◆ TASK DIRECTIONS
In the reply, include exactly the lines of the entries below from the first to the line with "Lemma dispatch_one_spec o", that line included.
START INPUT DATA
(** What one pass makes of a row it picked: delivered if the queue took the
    job, to be tried again later if it did not. *)
Definition handled (o o' : OutboxRow) : Prop :=
  ∃ q t, if accepts o q then o' = dispatched (Store.clock_at t) o
         else o' = failed (Store.clock_at t + backoff (ob_attemptCount o))%Z o.

Definition only_outbox (w w' : world) : Prop :=
  db w' = set_outbox (λ _, outbox (db w')) (db w).

Lemma only_outbox_refl w : only_outbox w w.
Proof. unfold only_outbox. by destruct (db w). Qed.

Lemma only_outbox_trans w1 w2 w3 : only_outbox w1 w2 → only_outbox w2 w3 → only_outbox w1 w3.
Proof. unfold only_outbox. intros H12 H23. rewrite H23, H12. done. Qed.

Lemma dispatch_one_spec o w q :
  is_pending o = true → o ∈ outbox (db w) → ∃ n w' q' f,
    dispatch_one o (w, q) = (Ok n, (w', q')) ∧ only_outbox w w' ∧ handled o (f o) ∧
    (∀ x, ob_id (f x) = ob_id x) ∧
    outbox (db w') = update_pending (ob_id o) f (outbox (db w)).
Proof.
  intros Hp Ho. destruct (publish_accepts o w q) as (q1 & Hpub).
  unfold dispatch_one. unfold mbind at 1, action_bind at 1. rewrite Hpub.
  destruct (accepts o q) eqn:Ha.
  - eexists _, _, q1, (dispatched (Store.clock_at (ticks w))). split; [reflexivity|].
    split; [done|]. split; [|done]. exists q, (ticks w). by rewrite Ha.
  - eexists _, _, q1, (failed (Store.clock_at (ticks w) + backoff (ob_attemptCount o))).
    split; [reflexivity|]. split; [done|]. split; [|done]. exists q, (ticks w). by rewrite Ha.
Qed.

Lemma update_pending_ids id f l :
  (∀ x, ob_id (f x) = ob_id x) → ob_id <$> update_pending id f l = ob_id <$> l.
Proof.
  intros Hf. unfold update_pending. rewrite <- list_fmap_compose. apply list_fmap_ext.
  intros i x _. simpl. by case_match.
Qed.

Lemma update_pending_other id f l x : x ∈ l → ob_id x ≠ id → x ∈ update_pending id f l.
Proof.
  intros Hx Hid. apply list_elem_of_fmap. exists x. by rewrite bool_decide_false.
Qed.

Lemma update_pending_self o f l :
  o ∈ l → is_pending o = true → f o ∈ update_pending (ob_id o) f l.
Proof.
  intros Ho Hp. apply list_elem_of_fmap. exists o. by rewrite bool_decide_true, Hp.
Qed.

Lemma NoDup_ids_eq l (x y : OutboxRow) : NoDup (ob_id <$> l) → x ∈ l → y ∈ l → ob_id x = ob_id y → x = y.
Proof.
  intros Hnd Hx Hy He. induction l as [|z l IH]; [by apply elem_of_nil in Hx|].
  simpl in Hnd. apply NoDup_cons in Hnd as [Hz Hnd].
  apply elem_of_cons in Hx as [->|Hx], Hy as [->|Hy]; auto.
  - destruct Hz. rewrite He. by apply list_elem_of_fmap_2.
  - destruct Hz. rewrite <- He. by apply list_elem_of_fmap_2.
Qed.

Lemma dispatch_all_spec l w q :
  NoDup (ob_id <$> outbox (db w)) → NoDup (ob_id <$> l) →
  (∀ o, o ∈ l → is_pending o = true ∧ o ∈ outbox (db w)) →
  ∃ n w' q', dispatch_all l (w, q) = (Ok n, (w', q')) ∧ only_outbox w w' ∧
    ob_id <$> outbox (db w') = ob_id <$> outbox (db w) ∧
    (∀ o, o ∈ outbox (db w) → ob_id o ∉ (ob_id <$> l) → o ∈ outbox (db w')) ∧
    (∀ o, o ∈ l → ∃ o', handled o o' ∧ o' ∈ outbox (db w')).
Proof.
  revert w q. induction l as [|o l IH]; intros w q Hids Hl Hin.
  { exists 0, w, q. split; [done|]. split; [apply only_outbox_refl|]. split; [done|].
    split; [done|]. by intros o ?%elem_of_nil. }
  simpl in Hl. apply NoDup_cons in Hl as [Hol Hl].
  destruct (Hin o (list_elem_of_here _ _)) as [Hp Ho].
  destruct (dispatch_one_spec o w q Hp Ho) as (n & w1 & q1 & f & H1 & Hd1 & Hh & Hf & Hout).
  assert (ob_id <$> outbox (db w1) = ob_id <$> outbox (db w)) as Hids1
    by by rewrite Hout, update_pending_ids.
  destruct (IH w1 q1) as (m & w2 & q2 & H2 & Hd2 & Hids2 & Hkeep & Hdone).
  { by rewrite Hids1. }
  { done. }
  { intros x Hx. destruct (Hin x (list_elem_of_further _ _ _ Hx)) as [Hpx Hox]. split; [done|].
    rewrite Hout. apply update_pending_other; [done|]. intros He. destruct Hol. rewrite <- He.
    by apply list_elem_of_fmap_2. }
  exists (n + m), w2, q2. simpl. unfold mbind, action_bind. rewrite H1, H2.
  split; [done|]. split; [by eapply only_outbox_trans|]. split; [congruence|]. split.
  - intros x Hx Hnot. apply not_elem_of_cons in Hnot as [Hne Hnot]. apply Hkeep; [|done].
    rewrite Hout. by apply update_pending_other.
  - intros x [->|Hx]%elem_of_cons; [|by apply Hdone]. exists (f o). split; [done|].
    apply Hkeep; [|by rewrite Hf]. rewrite Hout. by apply update_pending_self.
Qed.

Lemma due_rows_spec at_ limit d o :
  o ∈ due_rows at_ limit d → due at_ o = true ∧ o ∈ outbox d.
Proof.
  unfold due_rows. intros Ho%elem_of_take. destruct Ho as (i & Ho & _).
  apply list_elem_of_lookup_2 in Ho. rewrite sort_by_elem_of in Ho.
  by apply list_elem_of_filter in Ho.
Qed.

Lemma due_rows_ids at_ limit d :
  NoDup (ob_id <$> outbox d) → NoDup (ob_id <$> due_rows at_ limit d).
Proof.
  intros Hnd. unfold due_rows. rewrite fmap_take. eapply sublist_NoDup, sublist_take.
  rewrite sort_by_perm. by apply NoDup_fmap_filter.
Qed.

(** * Properties *)

(** A dispatch pass always returns, and it touches the outbox only: every
    intent that was due among the first [limit] in order is either recorded as
    dispatched, and then the queue took its job, or scheduled for a retry with
    one more attempt counted, one second to one minute later; every other
    intent is as it was. *)
Theorem dispatch_handles_due_intents limit w q :
  NoDup (ob_id <$> outbox (db w)) → (1 ≤ limit ≤ 1000)%Z →
  ∃ n w' q', dispatch limit (w, q) = (Ok n, (w', q')) ∧
    db w' = set_outbox (λ _, outbox (db w')) (db w) ∧
    ob_id <$> outbox (db w') = ob_id <$> outbox (db w) ∧
    ∀ o, o ∈ outbox (db w) →
      let picked := due_rows (Store.clock_at (ticks w)) limit (db w) in
      (o ∈ picked → ∃ o', handled o o' ∧ o' ∈ outbox (db w')) ∧
      (ob_id o ∉ (ob_id <$> picked) → o ∈ outbox (db w')).
Proof.
  intros Hids Hlim. set (picked := due_rows (Store.clock_at (ticks w)) limit (db w)).
  set (w0 := {| db := db w; active := active w; ticks := S (ticks w); generated := generated w |}).
  destruct (dispatch_all_spec picked w0 q) as (n & w' & q' & Hd & Honly & Hi & Hkeep & Hdone);
    [done|by apply due_rows_ids| |].
  { intros o [Hdue Ho]%due_rows_spec. split; [|done].
    by apply andb_true_iff in Hdue as [? _]. }
  exists n, w', q'. split; [|split_and!; [done|done|by eauto]].
  rewrite <- Hd. unfold dispatch, on_world, pending, check_limit. unfold mbind, action_bind. simpl.
  by destruct (limit <? 1)%Z eqn:?, (1000 <? limit)%Z eqn:?; try lia.
Qed.

End dispatcher.

(** A queue that takes one job and is unreachable afterwards. *)
#[local] Instance sample_queue : JobQueue nat := λ _ n, (n =? 0, S n).
#[local] Instance sample_environment : Store.Environment :=
  {| Store.clock_at := λ n, (1000 + Z.of_nat n)%Z; Store.id_at := λ n, "id" |}.

Definition sample_row (id : string) (created : Z) : OutboxRow :=
  {| ob_id := id; ob_projectId := "p1"; ob_jobType := execute_agent_run;
     ob_aggregateType := agg_agent_run; ob_aggregateId := id; ob_pipelineStageRunId := None;
     ob_dedupeKey := id; ob_payload := [("runId", CStr id)]; ob_availableAt := created;
     ob_attemptCount := 0; ob_dispatchedAt := None; ob_createdAt := created |}.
END INPUT DATA
◆ TASK SOLUTION
(** What one pass makes of a row it picked: delivered if the queue took the
    job, to be tried again later if it did not. *)
Definition handled (o o' : OutboxRow) : Prop :=
  ∃ q t, if accepts o q then o' = dispatched (Store.clock_at t) o
         else o' = failed (Store.clock_at t + backoff (ob_attemptCount o))%Z o.

Definition only_outbox (w w' : world) : Prop :=
  db w' = set_outbox (λ _, outbox (db w')) (db w).

Lemma only_outbox_refl w : only_outbox w w.
Proof. unfold only_outbox. by destruct (db w). Qed.

Lemma only_outbox_trans w1 w2 w3 : only_outbox w1 w2 → only_outbox w2 w3 → only_outbox w1 w3.
Proof. unfold only_outbox. intros H12 H23. rewrite H23, H12. done. Qed.

Lemma dispatch_one_spec o w q :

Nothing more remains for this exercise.